Each data set sub-block in the b data set sub-blocks is provided with a positive integer number between 1 and b, and the numbers are not repeated.

7. The data preprocessing method for accelerating training of a large language model according to claim 1, wherein the splicing is performed according to the sequence, specifically, the end-to-end splicing is performed according to the sequence of the numbers of the sub-blocks of each data set.
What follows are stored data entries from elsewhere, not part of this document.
Definition vector_emplace (body : list Value) (pos : nat) (v : Value) : list Value := take pos body ++ v :: drop pos body.
Definition vector_erase (body : list Value) (first last : nat) : list Value := take first body ++ drop last body.

(** ** Algorithms *)

(** No adjacent pair fails to be strictly increasing. *)
Fixpoint is_sorted_and_unique (range : list Value) : bool :=
  match range with
  | x :: (y :: _) as rest => value_comp x y && is_sorted_and_unique rest
  | _ => true
  end.

(** The binary search of the standard library's [lower_bound] and
    [upper_bound]: the first index of the range from [first] of length [len]
    where [p] is false, provided [p] holds for no item behind it.  A search that
    is not over when the fuel is spent is an error of the model, which
    [partition_point_spec] excludes. *)
Fixpoint partition_point (fuel : nat) (p : Value → bool) (body : list Value) (first len : nat) : outcome nat :=
  match fuel, len with
  | _, O => Ret first
  | O, S _ => Crash OutOfBounds
  | S fuel, S _ =>
      let half := (len / 2)%nat in
      v ← deref body (first + half);
      if p v then partition_point fuel p body (first + half + 1) (len - half - 1)
      else partition_point fuel p body first half
  end.

(** [std::lower_bound(first, last, val, value_comp())]. *)
Definition range_lower_bound (body : list Value) (first last : nat) (val : Value) : outcome nat :=
  partition_point (last - first) (λ v, value_comp v val) body first (last - first).

(** [std::stable_sort]: each item goes behind those that are not greater. *)
Fixpoint insert_stable (x : Value) (sorted : list Value) : list Value :=
  match sorted with
  | [] => [x]
  | y :: sorted' => if value_comp x y then x :: sorted else y :: insert_stable x sorted'
  end.
(* ===== verification/StringNumber.v ===== *)
(** * Conversion between strings and numbers

    Model of the integer conversions of
    [src/include/base/strings/string_number_conversions_internal.h]: the
    printer [IntToStringT], which fills a fixed buffer from its end, the parser
    [StringToNumber] with its bounds checks, and the decoder
    [HexStringToByteContainer].  A string is the list of its code units; the
    type of a code unit, of the number and the base are arguments as they are
    template arguments.  The absolute value is taken with [CheckedNumeric]. *)

From stdpp Require Import strings pretty.
From S2P Require Import Prelude BaseNumerics CheckedMath CheckedNumeric.

(** Code units of the characters used. *)
Definition c_zero : Z := 48.
Definition c_A : Z := 65.
Definition c_a : Z := 97.
Definition c_X : Z := 88.
Definition c_x : Z := 120.
Definition c_plus : Z := 43.
Definition c_minus : Z := 45.

(** [isspace] and [iswspace] depend on the locale; no locale may make a
    printable ASCII character a white space. *)
Class Ctype := {
  is_space : Z → bool;
  is_space_graph : ∀ c, 33 ≤ c ≤ 126 → is_space c = false
}.

(** ** Numbers to strings *)

Section Print.
Context (CHR INT : int_type) `{BuildMode}.

Definition kOutputBufSize : nat := Z.to_nat (3 * (it_bits INT / 8) + (if it_signed INT then 1 else 0)).

(** The [do] loop; [i] is the index the pointer [i] has in [outbuf]. *)
Fixpoint put_digits (outbuf : list (option Z)) (i : nat) (res : Z) : outcome (list (option Z) * nat) :=
  match i with
  | O => Crash OutOfBounds
  | S i =>
      _ ← RTC_DCHECK (negb (Nat.eqb i 0));
      let outbuf := <[i := Some (convert CHR (Z.rem res 10 + c_zero))]> outbuf in
      let res := Z.quot res 10 in
      if negb (res =? 0) then put_digits outbuf i res else Ret (outbuf, i)
  end.

(** The minus sign. *)
Definition put_sign (value : Z) (outbuf : list (option Z)) (i : nat) : outcome (list (option Z) * nat) :=
  if IsValueNegative INT value then
    match i with
    | O => Crash OutOfBounds
    | S i => _ ← RTC_DCHECK (negb (Nat.eqb i 0)); Ret (<[i := Some (convert CHR c_minus)]> outbuf, i)
    end
  else Ret (outbuf, i).

(** [STR(i, end)]. *)
Definition copy_out (outbuf : list (option Z)) (i : nat) : outcome (list Z) :=
  match mapM (M := option) id (drop i outbuf) with Some s => Ret s | None => Crash UninitRead end.

Definition IntToStringT (value : Z) : outcome (list Z) :=
  let outbuf := replicate kOutputBufSize None in
  let U := make_unsigned INT in
  res ← ValueOrDie U U (CN_UnsignedAbs INT (CheckedNumericState_make INT INT value true));
  '(outbuf, i) ← put_digits outbuf kOutputBufSize res;
  '(outbuf, i) ← put_sign value outbuf i;
  copy_out outbuf i.
End Print.

(** ** Strings to numbers *)

Definition CharToDigit (BASE : Z) (c : Z) : option Z :=
  if (c_zero <=? c) && (c <? c_zero + Z.min BASE 10) then Some (convert uint8_t (c - c_zero))
  else if (c_a <=? c) && (c <? c_a + BASE - 10) then Some (convert uint8_t (c - c_a + 10))
  else if (c_A <=? c) && (c <? c_A + BASE - 10) then Some (convert uint8_t (c - c_A + 10))
  else None.

Record Result := mkResult { value : Z; valid : bool }.

Inductive Sign := Positive | Negative.

#[export] Instance Sign_eq_dec : EqDecision Sign.
Proof. solve_decision. Defined.

Section Parse.
Context (Number : int_type) (kBase : Z) `{Ctype}.

#[local] Abbreviation kMin := (int_min Number).
#[local] Abbreviation kMax := (int_max Number).

(** The type [kMax % kBase] has. *)
#[local] Abbreviation rem_type := (sum_type Number int32_t).

Definition CheckBounds (sign : Sign) (v : Z) (new_digit : Z) : Result :=
  match sign with
  | Positive =>
      if rel Z.gtb Number Number v (convert Number (Z.quot kMax kBase)) ||
         (rel Z.eqb Number Number v (convert Number (Z.quot kMax kBase)) &&
          rel Z.gtb uint8_t rem_type new_digit (Z.rem kMax kBase))
      then mkResult kMax false else mkResult v true
  | Negative =>
      if rel Z.ltb Number rem_type v (Z.quot kMin kBase) ||
         (rel Z.eqb Number rem_type v (Z.quot kMin kBase) &&
          rel Z.gtb uint8_t rem_type new_digit (0 - Z.rem kMin kBase))
      then mkResult kMin false else mkResult v true
  end.

Definition Increment (sign : Sign) (lhs rhs : Z) : outcome Z :=
  r ← arith (sum_type Number uint8_t) (match sign with Positive => lhs + rhs | Negative => lhs - rhs end);
  Ret (convert Number r).

(** The loop; [first] says whether [current == begin]. *)
Fixpoint parse_loop (sign : Sign) (first : bool) (v : Z) (s : list Z) : outcome Result :=
  match s with
  | [] => Ret (mkResult v true)
  | c :: s =>
      match CharToDigit kBase c with
      | None => Ret (mkResult v false)
      | Some new_digit =>
          if first then v ← Increment sign v new_digit; parse_loop sign false v s
          else
            let result := CheckBounds sign v new_digit in
            if negb (valid result) then Ret result else
            v ← arith (sum_type Number int32_t) (v * kBase);
            v ← Increment sign (convert Number v) new_digit;
            parse_loop sign false v s
      end
  end.

(** A prefix [0x] that something follows. *)
Definition skip_prefix (s : list Z) : list Z :=
  match s with
  | c0 :: c1 :: (_ :: _) as rest =>
      if (kBase =? 16) && (c0 =? c_zero) && ((c1 =? c_x) || (c1 =? c_X)) then drop 2 s else s
  | _ => s
  end.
8. The data preprocessing system for accelerating training of the large language model is characterized by comprising the following modules:

the splicing module is connected with the sorting module and used for splicing the sorted DATA set sub-blocks according to the sequence to form a DATA set DATA3;

9. A computer readable storage medium, characterized in that the computer readable storage medium has a computer program which, when executed by a processor, implements a data preprocessing method of accelerating training of a large language model according to any one of claims 1 to 7.

10. An apparatus comprising a memory, a processor, and a computer program stored in the memory and executable on the processor, the processor implementing a data preprocessing method for accelerating training of a large language model according to any one of claims 1 to 7 when executing the computer program.